§ What the task requires: Pull out from the material below all lines with "length".

§ Material provided:
——————

(** ** The eager connection *)

Section Eager.
Context {P : Platform}.
Implicit Types (w : world P) (sv : service) (cl : client P).

Lemma constructed_requests cfg href w :
  requests_of (constructed cfg href w) (length (clients w)) =
    [Call "connect" [VURL href; VObj (options cfg)]].
Proof. unfold requests_of, journal_of. simpl. by rewrite lookup_snoc. Qed.

Lemma sent_Some sv o args :
  o <> Op.connect \/ is_Some (URL_parse P (url (config sv))) ->
  is_Some (sent P sv o args).
Proof.
  intros H. destruct o; simpl; eauto.
  destruct H as [H | [href ->]]; [done | simpl; eauto].
Qed.

Lemma sent_None sv o args :
  sent P sv o args = None ->
  o = Op.connect /\ URL_parse P (url (config sv)) = None.
Proof.
  destruct o; simpl; try discriminate;
    try (destruct (truthy (arg 0 args)); discriminate).
  destruct (URL_parse P (url (config sv))); [discriminate | done].
Qed.

(** A method of an existing adapter computes its request and hands it to
    the driver; the one thing that can come in between is [new URL] in
    [connect]. *)
Lemma invoke_live this o args w sv cl :
  services w !! this = Some sv -> clients w !! db sv = Some cl ->
  invoke this o args w =
    match sent P sv o args with
    | None => (Throw (VError "TypeError" "Invalid URL"), w)
    | Some r =>
        match refusal r (dst cl) with
        | Some e => (Throw e, w)
        | None =>
            (Ok (from {| pclient := db sv; pindex := length (journal cl) |}),
             served (db sv) r cl w)
        end
    end.
Proof.
  intros Hs Hc. rewrite invoke_run, Hs.
  destruct (sent P sv o args) as [r|]; [|done]. by apply wrapped_live.
Qed.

——————

§ Response to this exercise:
  requests_of (constructed cfg href w) (length (clients w)) =
            (Ok (from {| pclient := db sv; pindex := length (journal cl) |}),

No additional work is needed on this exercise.